Which lines of the listing hold the string "Context"? Show each of them.

Segment Open

(** PostgreSQL keeps a plain value in a JSONB column as it is, or rejects it. *)
Class CatalogPostgresLaws `{JsonText} `{!CatalogPostgres} : Prop :=
  jsonb_keeps v w : plain 127 v → jsonb v = Ok w → w = v.

(** ** Concatenated lists *)

Lemma fmap_concat {A B} (f : A → B) (ls : list (list A)) : f <$> concat ls = concat ((λ l : list A, f <$> l) <$> ls).
Proof. induction ls as [|l ls IH]; [done|]. cbn [concat]. by rewrite fmap_app, IH, fmap_cons. Qed.

Lemma NoDup_concat {A} (ls : list (list A)) :
  (∀ l, l ∈ ls → NoDup l) →
  (∀ i j li lj x, ls !! i = Some li → ls !! j = Some lj → x ∈ li → x ∈ lj → i = j) → NoDup (concat ls).
Proof.
  induction ls as [|l ls IH]; intros Hnd Hd; [constructor|]. cbn. apply NoDup_app. split_and!; [apply Hnd; set_solver | |].
  - intros x Hx Hc. apply list_elem_of_In, in_concat in Hc as (l' & Hl' & Hx'). apply list_elem_of_In in Hl', Hx'.
    apply list_elem_of_lookup in Hl' as [j Hj]. by specialize (Hd 0%nat (S j) l l' x eq_refl Hj Hx Hx').
  - apply IH; [set_solver|]. intros i j li lj x Hi Hj Hxi Hxj. by specialize (Hd (S i) (S j) li lj x Hi Hj Hxi Hxj) as [= ->].
Qed.

Lemma NoDup_concat_inv {A} (ls : list (list A)) i j li lj x :
  NoDup (concat ls) → ls !! i = Some li → ls !! j = Some lj → x ∈ li → x ∈ lj → i = j.
Proof.
  revert i j. induction ls as [|l ls IH]; intros i j Hnd Hi Hj Hxi Hxj; [done|]. cbn in Hnd. apply NoDup_app in Hnd as (_ & Hd & Hnd).
  assert (Hin : ∀ k lk, ls !! k = Some lk → x ∈ lk → x ∈ concat ls).
  { intros k lk Hk Hx. apply list_elem_of_In, in_concat. exists lk. split; apply list_elem_of_In; [by eapply list_elem_of_lookup_2 | done]. }
  destruct i as [|i], j as [|j]; cbn in Hi, Hj; [done | | | f_equal; by eapply IH].
  - injection Hi as ->. exfalso. eapply (Hd x); eauto.
  - injection Hj as ->. exfalso. eapply (Hd x); eauto.
Qed.

(** Pairs of the elements of two lists of lists of the same shape. *)
Definition zip_all {A B} (ls : list (list A)) (ks : list (list B)) : list (A * B) := concat (zip_with zip ls ks).

Lemma zip_all_fst {A B} (ls : list (list A)) (ks : list (list B)) :
  Forall2 (λ l k, length l = length k) ls ks → (zip_all ls ks).*1 = concat ls.
Proof.
  unfold zip_all. induction 1 as [|l k ls ks E Hf IH]; [done|]. cbn. rewrite fmap_app, IH. f_equal. apply fst_zip. lia.
Qed.

Lemma zip_all_snd {A B} (ls : list (list A)) (ks : list (list B)) :
  Forall2 (λ l k, length l = length k) ls ks → (zip_all ls ks).*2 = concat ks.
Proof.
  unfold zip_all. induction 1 as [|l k ls ks E Hf IH]; [done|]. cbn. rewrite fmap_app, IH. f_equal. apply snd_zip. lia.
Qed.

Lemma elem_of_zip_all {A B} (ls : list (list A)) (ks : list (list B)) a b :
  (a, b) ∈ zip_all ls ks ↔ ∃ i j l k, ls !! i = Some l ∧ ks !! i = Some k ∧ l !! j = Some a ∧ k !! j = Some b.
Proof.
  unfold zip_all. rewrite list_elem_of_In, in_concat. setoid_rewrite <- list_elem_of_In. split.
  - intros (x & Hx & Hab). apply list_elem_of_lookup in Hx as [i Hi]. apply lookup_zip_with_Some in Hi as (l & k & -> & Hl & Hk).
    apply list_elem_of_lookup in Hab as [j Hj]. apply lookup_zip_with_Some in Hj as (a' & b' & [= -> ->] & Ha & Hb). eauto 10.
  - intros (i & j & l & k & Hl & Hk & Ha & Hb). exists (zip l k). split.
    + eapply (list_elem_of_lookup_2 _ i). by apply lookup_zip_with_Some; eauto.
    + eapply (list_elem_of_lookup_2 _ j). apply lookup_zip_with_Some. eauto 10.
Qed.

Section Apply.
Context {env : SpoolEnv} {lib : JsonLib} {text : JsonText} {uuid : UuidText} {number_equality : NumberEq}.
Context {postgres : CatalogPostgres} {postgres_laws : CatalogPostgresLaws}.
Context {json_laws : JsonTextLaws} {uuid_laws : UuidTextLaws}.
Context {G : Type} {generator : CatalogIdentityGenerator G} {generator_laws : IdentityGeneratorLaws}.

(** ** Schemas *)

(** A planned schema and its definition, as [persist_schema] finds them. *)
Record schema_pair (source : Source) (schema : Schema) (d : PlannedSchemaDefinition) : Prop := {
  sr_id : ph_schema_id d = s_id schema;
  sr_found : source_schema source (s_id schema) = Some schema;
  sr_source : s_source_id schema = src_id source;
  sr_plain : plain 127 (sv_definition (schema_row schema));
  sr_read : json_from_str (doc_json (ph_materialized d)) = Some (sv_definition (schema_row schema));
}.

Lemma is_null_None {A} (o : option A) : is_null o = true ↔ o = None.
Proof. by destruct o. Qed.

Lemma persist_schema_step source schema d t t' :
  schema_pair source schema d → ph_disposition d = Create → persist_schema source t d = Ok t' →
  at_key (ct_schemas t) (s_id schema) = None ∧
  t' = {| ct_sources := ct_sources t; ct_schemas := <[(s_id schema : Z) := schema_row schema]> (ct_schemas t);
          ct_inputs := ct_inputs t; ct_profiles := ct_profiles t |}.
Proof.
  intros [Hid Hf Hsrc Hp Hr] Hc H. unfold persist_schema in H. rewrite Hc, Hid, Hf in H. cbn [ok_or] in H. rewrite bind_ret in H.
  unfold canonical_json_value in H. rewrite Hr in H. cbn [ok_or] in H. rewrite bind_ret in H. apply bind_Ok in H as (v & Hv & H).
  apply ok_or_Ok, narrow_Some in Hv as [-> _]. apply map_err_Ok in H. unfold insert_schema in H.
  apply bind_Ok in H as (w & Hw & H). apply (jsonb_keeps _ _ Hp) in Hw as ->. cbn [sv_schema_id sv_source_id sv_version] in H.
  apply bind_Ok in H as ([] & _ & H). apply bind_Ok in H as ([] & Hn & H). apply bind_Ok in H as ([] & _ & H).
  apply check_Ok, is_null_None in Hn. injection H as <-. split; [done|]. rewrite <- Hsrc. done.
Qed.

Lemma persist_schemas_spec source pairs : ∀ t t',
  Forall (λ x, schema_pair source x.1 x.2) pairs → try_fold (persist_schema source) t pairs.*2 = Ok t' →
  ct_sources t' = ct_sources t ∧ ct_inputs t' = ct_inputs t ∧ ct_profiles t' = ct_profiles t ∧
  ∀ (k : Z) row, ct_schemas t' !! k = Some row ↔ ct_schemas t !! k = Some row ∨
    ∃ schema d, (schema, d) ∈ pairs ∧ ph_disposition d = Create ∧ k = s_id schema ∧ row = schema_row schema.
Proof.
  induction pairs as [|[schema d] pairs IH]; intros t t' Hp H.
  { cbn in H. injection H as <-. split_and!; try done. intros k row. split; [by left|]. intros [?|(s & d & Hin & _)]; [done | set_solver]. }
  apply Forall_cons in Hp as [Hs Hp]. rewrite fmap_cons in H. cbn [try_fold snd] in H. apply bind_Ok in H as (t1 & H1 & H).
  destruct (IH _ _ Hp H) as (E1 & E2 & E3 & Hk). cbn [fst snd] in *. destruct (ph_disposition d) eqn:Hc.
  - unfold persist_schema in H1. rewrite Hc in H1. injection H1 as <-. split_and!; [done..|]. intros k row. rewrite Hk.
    split; [intros [?|(s & d' & Hin & ?)]; [by left | right; exists s, d'; set_solver]|].
    intros [?|(s & d' & Hin & Hd' & ?)]; [by left|]. apply elem_of_cons in Hin as [[= -> ->]|Hin]; [congruence | right; eauto 10].
  - destruct (persist_schema_step _ _ _ _ _ Hs Hc H1) as [Hn ->]. cbn in *. split_and!; [done..|]. intros k row. rewrite Hk, lookup_insert_Some.
    split.
    + intros [[[<- <-]|[_ ?]]|(s & d' & Hin & ?)]; [right; exists schema, d; set_solver | by left | right; exists s, d'; set_solver].
    + intros [Hr|(s & d' & Hin & Hd' & Ek & Er)].
      * left. right. split; [|done]. intros E. rewrite E in Hn. congruence.
      * apply elem_of_cons in Hin as [[= -> ->]|Hin]; [by left; left | right; eauto 10].
Qed.

(** ** Inputs *)

Record input_pair (source : Source) (current : option Source) (t : CatalogTables) (input : Input) (d : PlannedInputDefinition) : Prop := {
  ir_id : pi_input_id d = i_id input;
  ir_found : source_input source (i_id input) = Some input;
  ir_source : i_source_id input = src_id source;
  ir_stored : pi_disposition d = Existing → ∃ stored, (current ≫= λ s, source_input s (i_id input)) = Some stored ∧
    input_extended stored input ∧ at_key (ct_inputs t) (i_id input) = Some (input_row stored);
}.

Segment Closed

*Solved exercise*.
Context {env : SpoolEnv} {lib : JsonLib} {text : JsonText} {uuid : UuidText} {number_equality : NumberEq}.
Context {postgres : CatalogPostgres} {postgres_laws : CatalogPostgresLaws}.
Context {json_laws : JsonTextLaws} {uuid_laws : UuidTextLaws}.
Context {G : Type} {generator : CatalogIdentityGenerator G} {generator_laws : IdentityGeneratorLaws}.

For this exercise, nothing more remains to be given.